## WORK INSTRUCTION:
In the data below, find the line containing "whitespace_advances]. destruct r as [|c r]; [done|].", then set down that line and every later line up to and including the line containing "unfold is_space. simpl", exactly.

━━━ STUDY MATERIAL

(* ===== verification/GrammarSound.v ===== *)
(** * What an accepted text is

    Whatever a production of the grammar accepts is a layout of tokens, and
    when the tree walk takes the pairs to a construct, of the tokens of that
    construct. *)
From Stdlib Require Import Ascii.
From stdpp Require Import base tactics list strings sets gmap.
From S2P Require Import Prelude Numbers Schema Parser ParserSpec Grammar Peg Layout.

(** ** Repetition, from its result *)

Lemma star_inv p (R : list Pair → string → string → Prop) :
  (∀ i, R [] i i) → (∀ i a r b r', p i = Some (a, r) → R b r r' → R (a ++ b) i r') →
  ∀ i ps r, star p i = Some (ps, r) → R ps i r.
Proof.
  intros Hnil Hcons i ps r. unfold star. generalize (S (String.length i)). intros fuel [= H].
  revert i ps r H. induction fuel as [|fuel IH]; intros i ps r; simpl; [by intros [= <- <-]|].
  destruct (p i) as [[a r1]|] eqn:Hi; [|by intros [= <- <-]].
  destruct (rep fuel p r1) as [b r2] eqn:Hr. intros [= <- <-]. eauto.
Qed.

(** It goes on as long as it can. *)
Lemma star_stops p i ps r : advances p → star p i = Some (ps, r) → p r = None.
Proof.
  intros Hp. unfold star. assert (String.length i < S (String.length i)) as Hlen by lia. revert Hlen.
  generalize (S (String.length i)). intros fuel Hlen [= H]. revert i ps r Hlen H.
  induction fuel as [|fuel IH]; intros i ps r Hlen; [lia|]. simpl.
  destruct (p i) as [[a r1]|] eqn:Hi; [|by intros [= <- <-]].
  destruct (rep fuel p r1) as [b r2] eqn:Hr. intros [= <- <-]. apply Hp in Hi. eapply IH; [|done]. lia.
Qed.

(** ** What is skipped *)

Definition gap (i r : string) : Prop :=
  (∃ b, blank b ∧ i = b +:+ r) ∨ r = EmptyString ∧ laid_out [] i.

Lemma blank_app b b' : blank b → blank b' → blank (b +:+ b').
Proof.
  induction 1 as [|c b Hc _ IH|txt c b Htxt Hc _ IH]; intros Hb'; [done| |].
  - change (blank (String c (b +:+ b'))). constructor; auto.
  - rewrite !string_app_assoc. change (String c b +:+ b') with (String c (b +:+ b')). apply blank_comment; auto.
Qed.

Lemma blank_laid b ts i : blank b → laid_out ts i → laid_out ts (b +:+ i).
Proof.
  intros Hb Hl. destruct Hl as [b' Hb'|b' txt Hb' Htxt|b' t ts i Hb' Ht Ha Hl].
  - constructor. by apply blank_app.
  - rewrite <-string_app_assoc. constructor; [by apply blank_app|done].
  - rewrite <-string_app_assoc. constructor; [by apply blank_app|done..].
Qed.

Lemma gap_refl i : gap i i.
Proof. left. exists EmptyString. split; [constructor|done]. Qed.

Lemma gap_trans i j r : gap i j → gap j r → gap i r.
Proof.
  intros [(b & Hb & ->)|[-> Hi]].
  - intros [(b' & Hb' & ->)|[-> Hj]].
    + left. exists (b +:+ b'). split; [by apply blank_app|]. by rewrite string_app_assoc.
    + right. split; [done|]. by apply blank_laid.
  - intros [(b' & Hb' & Heq)|[-> _]]; right; [|done].
    destruct b' as [|c b']; [|done]. by rewrite Heq.
Qed.

Lemma newline_starts i ps r :
  NEWLINE i = Some (ps, r) → ps = [] ∧ ∃ b, blank b ∧ i = b +:+ r ∧ starts is_newline i = true.
Proof.
  assert (∀ n, is_newline (ascii_of_nat n) = true → is_space (ascii_of_nat n) = true) as Hsp
    by (intros n Hn; unfold is_space; by rewrite Hn, orb_true_r).
  unfold NEWLINE, alt. destruct (lit lf i) as [[a r1]|] eqn:H1.
  { apply lit_Some in H1 as [-> ->]. intros [= <- <-]. split; [done|]. exists lf. split_and!; [|done..].
    unfold lf. repeat constructor; by apply Hsp. }
  destruct (lit (cr +:+ lf) i) as [[a r1]|] eqn:H2.
  { apply lit_Some in H2 as [-> ->]. intros [= <- <-]. split; [done|]. exists (cr +:+ lf). split_and!; [|done..].
    unfold lf, cr. repeat constructor; by apply Hsp. }
  intros [-> ->]%lit_Some. split; [done|]. exists cr. split_and!; [|done..].
  unfold cr. repeat constructor; by apply Hsp.
Qed.

Lemma whitespace_blank i ps r : WHITESPACE i = Some (ps, r) → ps = [] ∧ ∃ b, blank b ∧ i = b +:+ r.
Proof.
  unfold WHITESPACE, alt. destruct (lit " " i) as [[a r1]|] eqn:H1.
  { apply lit_Some in H1 as [-> ->]. intros [= <- <-]. split; [done|]. exists " ". split; [|done].
    by repeat constructor. }
  destruct (lit tab i) as [[a r1]|] eqn:H2.
  { apply lit_Some in H2 as [-> ->]. intros [= <- <-]. split; [done|]. exists tab. split; [|done].
    unfold tab. by repeat constructor. }
  intros (-> & b & Hb & -> & _)%newline_starts. eauto.
Qed.

Lemma spaces_blank i ps r :
  star WHITESPACE i = Some (ps, r) →
  ps = [] ∧ ∃ b, blank b ∧ i = b +:+ r ∧ starts is_newline r = false.
Proof.
  intros H. assert (starts is_newline r = false) as Hr.
  { apply star_stops in H; [|apply whitespace_advances]. destruct r as [|c r]; [done|].
    destruct (starts is_newline (String c r)) eqn:Hc; [|done].
    destruct (whitespace_space c r) as (r' & Hr & _); [|by rewrite Hr in H].
    unfold is_space. simpl in Hc. by rewrite Hc, orb_true_r. }
  enough (ps = [] ∧ ∃ b, blank b ∧ i = b +:+ r) as (? & b & ? & ?) by eauto 6. revert H. clear Hr.
  revert i ps r. apply star_inv.
  - intros i. split; [done|]. exists EmptyString. split; [constructor|done].
  - intros i a r b r' (-> & x & Hx & ->)%whitespace_blank (-> & y & Hy & ->). split; [done|].
    exists (x +:+ y). split; [by apply blank_app|]. by rewrite string_app_assoc.
Qed.

Lemma comment_text i ps r :
  COMMENT i = Some (ps, r) →
  ps = [] ∧ ∃ txt, no_newline txt = true ∧ i = "//" +:+ txt +:+ r ∧
    starts (λ c, negb (is_newline c)) r = false.
Proof.
  unfold COMMENT. intros (a & b & r1 & [-> ->]%lit_Some & Hb & ->)%seq_Some. cbn [app].
  assert (starts (λ c, negb (is_newline c)) r = false) as Hr.
  { apply star_stops in Hb; [|apply seq_advances_r; [apply neg_no_grow|apply chr_advances]].
    destruct r as [|c r]; [done|]. simpl. destruct (is_newline c) eqn:Hc; [done|].
    unfold seq, neg in Hb. by rewrite not_newline in Hb. }
  enough (b = [] ∧ ∃ txt, no_newline txt = true ∧ r1 = txt +:+ r) as (-> & txt & ? & ->) by eauto 6.
  revert Hb. clear Hr. revert r1 b r. apply star_inv.
  - intros i. split; [done|]. by exists EmptyString.
  - intros i a r b r' (a1 & a2 & r1 & H1 & H2 & ->)%seq_Some (-> & txt & Htxt & ->).
    unfold neg in H1. destruct (NEWLINE i) eqn:Hn; [done|]. injection H1 as <- <-.
    destruct i as [|c i]; [done|]. injection H2 as <- ->. split; [done|]. exists (String c txt).
    split; [|done]. simpl. rewrite Htxt, andb_true_r. apply negb_true_iff.
    destruct (is_newline c) eqn:Hc; [|done]. destruct (newline_char c (txt +:+ r') Hc) as (? & Heq & _).
    by rewrite Heq in Hn.
Qed.

Lemma comment_gap i ps r : seq COMMENT (star WHITESPACE) i = Some (ps, r) → ps = [] ∧ gap i r.
Proof.
  intros (a & b & r1 & (-> & txt & Htxt & -> & Hr1)%comment_text & (-> & w & Hw & -> & Hr)%spaces_blank & ->)%seq_Some.
  split; [done|]. destruct w as [|c w].
  - change (EmptyString +:+ r) with r in Hr1 |- *. destruct r as [|c r].
    + right. split; [done|]. apply (laid_end_comment EmptyString); [constructor|]. by rewrite string_app_nil.
    + simpl in Hr, Hr1. by rewrite Hr in Hr1.
  - simpl in Hr1. apply negb_false_iff in Hr1. left. exists ("//" +:+ txt +:+ String c w). split.
    + apply blank_comment; [done..|]. inversion Hw as [|? ? ? Hb|? ? ? ? ? ? Heq]; subst; [done|]. by vm_compute in Hr1.
    + by rewrite !string_app_assoc.
Qed.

━━━━━━

## EXPECTED ANSWER:
  { apply star_stops in H; [|apply whitespace_advances]. destruct r as [|c r]; [done|].
    destruct (starts is_newline (String c r)) eqn:Hc; [|done].
    destruct (whitespace_space c r) as (r' & Hr & _); [|by rewrite Hr in H].
    unfold is_space. simpl in Hc. by rewrite Hc, orb_true_r. }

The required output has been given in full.